* WORK INSTRUCTIONS
Locate every line in the records below that contains the word "Definition", and copy each one.

(Items from a data source)
(* ===== verification/Adapters.v ===== *)
(** What the adapters ask of the hub: the interfaces [Hub] of
    internal/lxmfgroup/group.go, internal/rrcsrv/server.go and
    internal/nomadpage/page.go as classes, over any type of hubs, and the hub of
    this development as their instance. *)
From S2P Require Import Prelude Text Db StorePeople StoreRooms StoreMessages StoreGroup Names HubCore Clock Sha256 Ranks.
From S2P Require Import People Rooms Post Commands CmdPeople CmdRooms Moderation Links Whispers Profile Dispatch Maintain.
Local Open Scope Z_scope.

(** lxmfgroup.Hub. *)
Class GroupHub (S : Type) := {
  gh_PersonOf : ident -> S -> res Person;
  gh_Identify : ident -> option string -> S -> res Person * S;
  gh_Post : PostRequest -> S -> res PostResult * S;
  gh_Command : CommandRequest -> S -> res Reply * S;
  gh_Recent : string -> Z -> Z -> S -> res (list Message);
  gh_DueDeliveries : Z -> S -> res (list PendingDelivery);
  gh_RecordDelivery : Delivery -> DeliveryOutcome -> bool -> Z -> option Z -> S -> res unit * S
}.
#[export] Instance hub_group {E : Env} : GroupHub Hub := {|
  gh_PersonOf := PersonOf; gh_Identify := Identify; gh_Post := Post; gh_Command := Command;
  gh_Recent := Recent; gh_DueDeliveries := DueDeliveries; gh_RecordDelivery := RecordDelivery
|}.

(** rrcsrv.Hub. *)
Class RrcHub (S : Type) := {
  rh_Identify : ident -> option string -> S -> res Person * S;
  rh_PersonOf : ident -> S -> res Person;
  rh_ClaimName : ident -> string -> S -> res Person * S;
  rh_Join : JoinRequest -> S -> res JoinResult * S;
  rh_Part : ident -> string -> S -> res string * S;
  rh_Disconnect : ident -> list string -> S -> res unit * S;
  rh_Post : PostRequest -> S -> res PostResult * S;
  rh_Command : CommandRequest -> S -> res Reply * S;
  rh_MayNotice : ident -> string -> S -> res unit * S;
  rh_MayNotifyDirect : ident -> ident -> S -> res unit * S;
  rh_UnsentRRCWhispers : ident -> S -> res (list Whisper);
  rh_WhisperSentRRC : Z -> S -> res unit * S
}.
#[export] Instance hub_rrc {E : Env} : RrcHub Hub := {|
  rh_Identify := Identify; rh_PersonOf := PersonOf; rh_ClaimName := ClaimName; rh_Join := Join; rh_Part := Part;
  rh_Disconnect := Disconnect; rh_Post := Post; rh_Command := Command; rh_MayNotice := MayNotice;
  rh_MayNotifyDirect := MayNotifyDirect; rh_UnsentRRCWhispers := UnsentRRCWhispers; rh_WhisperSentRRC := WhisperSentRRC
|}.

(** nomadpage.Hub. *)
Class PageHub (S : Type) := {
  nh_Identify : ident -> option string -> S -> res Person * S;
  nh_PersonOf : ident -> S -> res Person;
  nh_ClaimName : ident -> string -> S -> res Person * S;
  nh_Forget : ident -> S -> res Person * S;
  nh_LeaveGroup : ident -> S -> res bool * S;
  nh_Command : CommandRequest -> S -> res Reply * S;
  nh_LinkedApps : ident -> S -> res LinkedApps;
  nh_SetPrefs : ident -> (Prefs -> Prefs) -> S -> res Person * S;
  nh_Whispers : ident -> Z -> S -> res WhisperInbox * S;
  nh_SetLXMFMode : ident -> LXMFMode -> S -> res Person * S;
  nh_SetLXMFMine : ident -> bool -> S -> res Person * S;
  nh_Post : PostRequest -> S -> res PostResult * S;
  nh_Recent : string -> Z -> Z -> S -> res (list Message);
  nh_Members : string -> S -> res (list Member);
  nh_Room : string -> S -> res (option Room);
  nh_MarkRead : ident -> string -> Via -> Z -> S -> res unit * S;
  nh_ReadCursor : ident -> string -> Via -> S -> res (option Cursor);
  nh_DeleteMessage : ident -> Z -> S -> res Reply * S;
  nh_ProfileOf : ident -> S -> res Profile;
  nh_Permissions : ident -> ident -> S -> res (list (Action * bool))
}.
#[export] Instance hub_page {E : Env} : PageHub Hub := {|
  nh_Identify := Identify; nh_PersonOf := PersonOf; nh_ClaimName := ClaimName; nh_Forget := Forget; nh_LeaveGroup := LeaveGroup;
  nh_Command := Command; nh_LinkedApps := LinkedAppsOf; nh_SetPrefs := SetPrefs; nh_Whispers := WhispersOf;
  nh_SetLXMFMode := SetLXMFMode; nh_SetLXMFMine := SetLXMFMine; nh_Post := Post; nh_Recent := Recent; nh_Members := Members;
  nh_Room := RoomInfo; nh_MarkRead := MarkRead; nh_ReadCursor := ReadCursor; nh_DeleteMessage := DeleteMessage;
  nh_ProfileOf := ProfileOf; nh_Permissions := Permissions
|}.

(** third_party/reticulum-go/rns. *)
Definition PublicKeyLen : Z := 64.
Definition IdentityHashFromPublicKey (pub : string) : ident :=
  if negb (len pub =? PublicKeyLen) then "" else str_take 16 (Sum256 pub).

* SOLUTION
Definition PublicKeyLen : Z := 64.
Definition IdentityHashFromPublicKey (pub : string) : ident :=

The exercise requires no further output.